On sort dans la nuit tiède. L’air sent la paille et la terre humide. La bergerie est sombre, isolée. Lampe à pétrole allumée, lueur orangée. JP me ceint la taille, sa main descend sur mes fesses. ‘T’es chaude ce soir’, murmure-t-il, son souffle parfumé à la gnôle. Alain verrouille la porte. Cœur qui cogne. Pas de retour en arrière. Ils me coincent entre eux. Mains partout. ‘Non… soyez sages…’, je souffle sans y croire. JP m’embrasse vorace, langue invasive. Alain dans mon cou, odeur de sueur et tabac froid. Ma robe d’été remonte. Je fonds, les jambes en coton.
L’Approche : du flirt à la bergerie
JP recule : ‘Montre-nous comme t’es belle.’ Je glisse la robe. Culotte seule. Seins libres, tétons durs. Alain plaque sa paume sur ma toison brune. ‘Toujours aussi poilue, j’adore.’ Treize ans qu’il mate, qu’il rêve.

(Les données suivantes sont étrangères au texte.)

(* ===== verification/Overlay.v ===== *)
(** * Overlays on resources (controllers/config/overlay.go)

    The merge of one unstructured resource into another. Both are trees of JSON values;
    a Go map is the list of its entries in the order in which it is ranged over. Source
    maps are changed in place: the functions below return the changed tree. Nothing in
    the program calls this code but its test. *)

From S2P Require Import Prelude GoStrings.

(** ** Data *)

(** The values of an unstructured object; [JNull] is a nil interface. *)
Inductive json :=
| JNull
| JBool (b : bool)
| JNumber (n : Z)
| JString (s : string)
| JSlice (l : list json)
| JMap (m : list (string * json)).

(** v, exists := m[k] *)
Fixpoint getKey {A} (k : string) (m : list (string * A)) : option A :=
  match m with
  | [] => None
  | (k', v) :: rest => if bool_decide (k' = k) then Some v else getKey k rest
  end.

(** m[k] = v *)
Fixpoint setKey {A} (k : string) (v : A) (m : list (string * A)) : list (string * A) :=
  match m with
  | [] => [(k, v)]
  | (k', v') :: rest =>
      if bool_decide (k' = k) then (k', v) :: rest else (k', v') :: setKey k v rest
  end.

(** Equality of interfaces: comparing two slices or two maps panics. *)
Definition sameInterface (x y : json) : exec bool :=
  match x, y with
  | JSlice _, JSlice _ | JMap _, JMap _ => Panic
  | JNull, JNull => Ret true
  | JBool a, JBool b => Ret (bool_decide (a = b))
  | JNumber a, JNumber b => Ret (bool_decide (a = b))
  | JString a, JString b => Ret (bool_decide (a = b))
  | _, _ => Ret false
  end.

(** ** overlayMap: the check of names

    Whether the merge goes on. The kind of a nil value cannot be asked for. *)
Fixpoint namesAgree (source overlay : list (string * json)) : exec bool :=
  match overlay with
  | [] => Ret true
  | (k, ov) :: rest =>
      match getKey k source with
      | None => namesAgree source rest
      | Some JNull => Panic
      | Some (JString s) =>
          if bool_decide (k = "name") then
            match ov with
            | JString s' => if bool_decide (s = s') then namesAgree source rest else Ret false
            | _ => Ret false
            end
          else namesAgree source rest
      | Some _ => namesAgree source rest
      end
  end.

(** ** overlaySlice: the element of the same name

    The index of the first element of that name and the element. Every element looked at
    must be a map. *)
Fixpoint findNamed (oname : json) (source : list json) (i : nat)
  : exec (option (nat * list (string * json))) :=
  match source with
  | [] => Ret None
  | JMap v :: rest =>
      match getKey "name" v with
      | Some sname =>
          b ← sameInterface sname oname;
          if b : bool then Ret (Some (i, v)) else findNamed oname rest (S i)
      | None => findNamed oname rest (S i)
      end
  | _ :: _ => Panic
  end.

(** ** The merge

    [overlayValue v ov] is what becomes of the value [v] of a key that the overlay has
    too. Without an element of the same name, the overlay's element is written into a
    nil map, which panics unless there is nothing to write. *)
Fixpoint overlayValue (v ov : json) {struct ov} : exec json :=
  match v with
  | JSlice source =>
      match ov with
      | JSlice overlay =>
          r ← (fix overlaySlice (source overlay : list json) {struct overlay}
               : exec (list json) :=
                 match overlay with
                 | [] => Ret source
                 | (JMap om as o) :: rest =>
                     found ← findNamed (default JNull (getKey "name" om)) source 0;
                     match found with
                     | Some (i, sv) =>
                         r ← overlayValue (JMap sv) o;
                         overlaySlice (<[i := r]> source) rest
                     | None =>
                         match om with
                         | [] => overlaySlice source rest
                         | _ :: _ => Panic
                         end
                     end
                 | _ :: _ => Panic
                 end) source overlay;
          Ret (JSlice r)
      | _ => Panic
      end
  | JMap source =>
      match ov with
      | JMap overlay =>
          b ← namesAgree source overlay;
          if b : bool then
            r ← (fix merge (source overlay : list (string * json)) {struct overlay}
                 : exec (list (string * json)) :=
                   match overlay with
                   | [] => Ret source
                   | (k, o) :: rest =>
                       match getKey k source with
                       | None => merge (setKey k o source) rest
                       | Some v =>
                           v' ← overlayValue v o;
                           merge (setKey k v' source) rest
                       end
                   end) source overlay;
            Ret (JMap r)
          else Ret (JMap source)
      | _ => Panic
      end
  | JString _ => Ret ov
  | JNull | JBool _ | JNumber _ => Panic
  end.

(** The merge of the entries of an overlay, once the names agree *)
Fixpoint mergeEntries (source overlay : list (string * json))
  : exec (list (string * json)) :=
  match overlay with
  | [] => Ret source
  | (k, o) :: rest =>
      match getKey k source with
      | None => mergeEntries (setKey k o source) rest
      | Some v => v' ← overlayValue v o; mergeEntries (setKey k v' source) rest
      end
  end.

Definition overlayMap (source overlay : list (string * json)) : exec (list (string * json)) :=
  b ← namesAgree source overlay;
  if b : bool then mergeEntries source overlay else Ret source.

(** overlay: the specs of both must be maps; the error is always nil. *)
Definition overlay (resource o : list (string * json)) : exec (list (string * json)) :=
  match getKey "spec" resource, getKey "spec" o with
  | Some (JMap s), Some (JMap os) =>
      r ← overlayMap s os; Ret (setKey "spec" (JMap r) resource)
  | _, _ => Panic
  end.

(** ** Properties *)

Lemma getKey_setKey {A} k (v : A) m : getKey k (setKey k v m) = Some v.
Proof.
  induction m as [|[k' v'] m IH]; simpl; [by rewrite bool_decide_true|].
  case_bool_decide; simpl; [by rewrite bool_decide_true|by rewrite bool_decide_false].
Qed.

Lemma getKey_setKey_ne {A} k k' (v : A) m : k ≠ k' → getKey k' (setKey k v m) = getKey k' m.
Proof.
  intros Hne. induction m as [|[x v'] m IH]; simpl; [by rewrite bool_decide_false|].
  case_bool_decide; simpl; case_bool_decide; try done; congruence.
Qed.

Lemma getKey_elem {A} k (v : A) m : NoDup m.*1 → (k, v) ∈ m ↔ getKey k m = Some v.
Proof.
  induction m as [|[x w] m IH]; cbn [fmap list_fmap getKey];
    [intros _; split; [by intros ?%not_elem_of_nil|done]|].
  intros [Hx Hnd]%NoDup_cons. rewrite elem_of_cons. case_bool_decide as Hk.
  - subst x. split; [|intros [= <-]; by left]. intros [[= <-]|Hin]; [done|].
    destruct Hx. by apply (list_elem_of_fmap_2 fst) in Hin.
  - rewrite <- IH by done. split; [intros [[= ? ?]|?]; [by subst|done]|by right].
Qed.

Lemma overlayValue_maps source o :
  overlayValue (JMap source) (JMap o) = r ← overlayMap source o; Ret (JMap r).
Proof.
  unfold overlayMap. simpl. by destruct (namesAgree source o) as [[]|].
Qed.

(** What one key holds after a merge, from what both sides held *)
Definition mergedKey (v ov : option json) : exec (option json) :=
  match v, ov with
  | Some v, Some ov => r ← overlayValue v ov; Ret (Some r)
  | None, ov => Ret ov
  | v, None => Ret v
  end.

(** Merging is done key by key: a merge that returns leaves under each key what the two
    values of that key alone make, and it panics exactly if some key does. *)
Lemma mergeEntries_spec source o :
  NoDup o.*1 →
  match mergeEntries source o with
  | Ret r => ∀ k, mergedKey (getKey k source) (getKey k o) = Ret (getKey k r)
  | Panic => ∃ k, mergedKey (getKey k source) (getKey k o) = Panic
  end.
Proof.
  revert source. induction o as [|[k v] rest IH]; intros source Hnd; cbn [mergeEntries].
  { intros k. simpl. by destruct (getKey k source). }
  cbn [fmap list_fmap] in Hnd. apply NoDup_cons in Hnd as [Hk Hnd].
  assert (getKey k rest = None) as Hrest.
  { destruct (getKey k rest) as [x|] eqn:E; [|done]. apply (getKey_elem k x rest Hnd) in E.
    destruct Hk. by apply (list_elem_of_fmap_2 fst) in E. }
  assert (∀ v', mergedKey (getKey k source) (Some v) = Ret (Some v') →
    match mergeEntries (setKey k v' source) rest with
    | Ret r => ∀ x, mergedKey (getKey x source) (getKey x ((k, v) :: rest)) = Ret (getKey x r)
    | Panic => ∃ x, mergedKey (getKey x source) (getKey x ((k, v) :: rest)) = Panic
    end) as Hstep.
  { intros v' Hv. specialize (IH (setKey k v' source) Hnd). cbn [getKey].
    destruct (mergeEntries _ rest) as [r|].
    - intros x. specialize (IH x). case_bool_decide as Hx.
      + subst x. rewrite getKey_setKey, Hrest in IH. by rewrite Hv, <- IH.
      + by rewrite getKey_setKey_ne in IH.
    - destruct IH as [x Hx]. exists x. case_bool_decide as Hxk.
      + subst x. by rewrite getKey_setKey, Hrest in Hx.
      + by rewrite getKey_setKey_ne in Hx. }
  destruct (getKey k source) as [x|] eqn:Ex; [|by apply Hstep].
  destruct (overlayValue x v) as [v'|] eqn:Ev; cbn [mbind exec_bind].
  - apply Hstep. simpl. by rewrite Ev.
  - exists k. cbn [getKey]. rewrite bool_decide_true by done. rewrite Ex. simpl. by rewrite Ev.
Qed.

(** The order in which Go ranges over the overlay does not matter to the merge: two
    orders of the same entries both panic, or leave the same value under every key. *)
Theorem merge_order_irrelevant source o o' :
  NoDup o.*1 → o ≡ₚ o' →
  match mergeEntries source o, mergeEntries source o' with
  | Ret r, Ret r' => ∀ k, getKey k r = getKey k r'
  | Panic, Panic => True
  | _, _ => False
  end.
Proof.
  intros Hnd Hp. assert (NoDup o'.*1) as Hnd' by (by rewrite <- Hp).
  assert (∀ k, getKey k o = getKey k o') as Hk.
  { intros k. apply option_eq. intros v. by rewrite <- !getKey_elem, Hp by done. }
  pose proof (mergeEntries_spec source o Hnd) as H1.
  pose proof (mergeEntries_spec source o' Hnd') as H2.
  destruct (mergeEntries source o) as [r|], (mergeEntries source o') as [r'|].
  - intros k. specialize (H1 k). specialize (H2 k). rewrite Hk in H1. congruence.
  - destruct H2 as [k H2]. specialize (H1 k). rewrite Hk in H1. congruence.
  - destruct H1 as [k H1]. specialize (H2 k). rewrite Hk in H1. congruence.
  - done.
Qed.

(** It does matter to the check of names: beside a name that differs, which ends the merge
    quietly, a null value makes it panic, if it is looked at first. *)
Theorem name_check_depends_on_order :
  let source := [("name", JString "a"); ("x", JNull)] in
  overlayMap source [("name", JString "b"); ("x", JNumber 1)] = Ret source ∧
  overlayMap source [("x", JNumber 1); ("name", JString "b")] = Panic.
Proof. split; reflexivity. Qed.

(** A list of the overlay cannot add an element: one whose name the source does not have
    is written into a nil map. *)
Theorem unmatched_element_panics source om :
  om ≠ [] → findNamed (default JNull (getKey "name" om)) source 0 = Ret None →
  overlayValue (JSlice source) (JSlice [JMap om]) = Panic.
Proof. intros Hne Hf. simpl. rewrite Hf. cbn [mbind exec_bind]. by destruct om. Qed.

(** Lists are merged by name, maps by key, strings are replaced. *)
Example overlay_containers :
  overlay
    [("spec", JMap [("containers", JSlice [JMap [("name", JString "mm"); ("image", JString "a")];
                                          JMap [("name", JString "rt"); ("image", JString "b")]])])]
    [("spec", JMap [("containers", JSlice [JMap [("name", JString "rt"); ("image", JString "c")]]);
                    ("strategy", JString "Recreate")])]
  = Ret [("spec", JMap [("containers",
            JSlice [JMap [("name", JString "mm"); ("image", JString "a")];
                    JMap [("name", JString "rt"); ("image", JString "c")]]);
          ("strategy", JString "Recreate")])].
Proof. reflexivity. Qed.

Ses doigts fouillent ma fente trempée. Je gémis, ondule. ‘Elle en a envie, la coquine.’ Oui, putain, j’en crève d’envie. Après les slows avec François et Yvette, ce besoin primal explose.
Alain me soulève, me pose sur la table rustique. Cuisses grandes ouvertes. Sa langue plonge dans ma chatte. Rasée partout ailleurs grâce au jardin de l’IUT, mais là, poils intacts pour eux. Je me tords, cris étouffés. JP caresse mes cheveux : ‘T’as appris plein de trucs avec moi, hein ? Loin du petit bourge.’ Rires. ‘Racontez-lui ?’ ‘Si tu veux…’ Ma voix rauque. Alain baisse son froc. Sa bite épaisse, veinée, plus grosse que celle de François. Frotte mon clito. ‘Tu la veux ?’ ‘Oui… je la veux !’ Il s’enfonce d’un coup. Brutal. ‘Treize ans que j’attends !’ Je cambre, seins dardés, ventre creux. Il pilonne, sueur goutte. Je jouis fort, spasmes violents, cris dans la nuit. Il gicle en moi, chaud, abondant.
L’Explosion : sexe brutal et sans tabous
JP décline : ‘On se rattrapera en Corrèze, ma puce.’ Rires complices. Je ris aussi, essoufflée, comblée. Odeur de sperme et gnôle imprègne l’air. On se rhabille vite. Ma culotte mouillée colle. JP me tient la taille, on ouvre la porte. François surgit, regard noir. ‘Je rentre. Laisse-toi occuper par ces messieurs.’ Le choc. ‘Écoute… je vais t’expliquer…’ Mais il part. Silence pesant. JP hausse les épaules : ‘Trop con, ton mari.’ Alain sourit : ‘On continue la fête ?’
Je bloque le numéro de François dans ma tête. Déjà, JP texte : ‘Prochain swipe en Corrèze ?’ Je swipe mentalement à droite. Redevenue anonyme, prête pour la suite. L’adrénaline redescend, mais le frisson persiste. Demain, épouse modèle. Ce soir, salope assumée.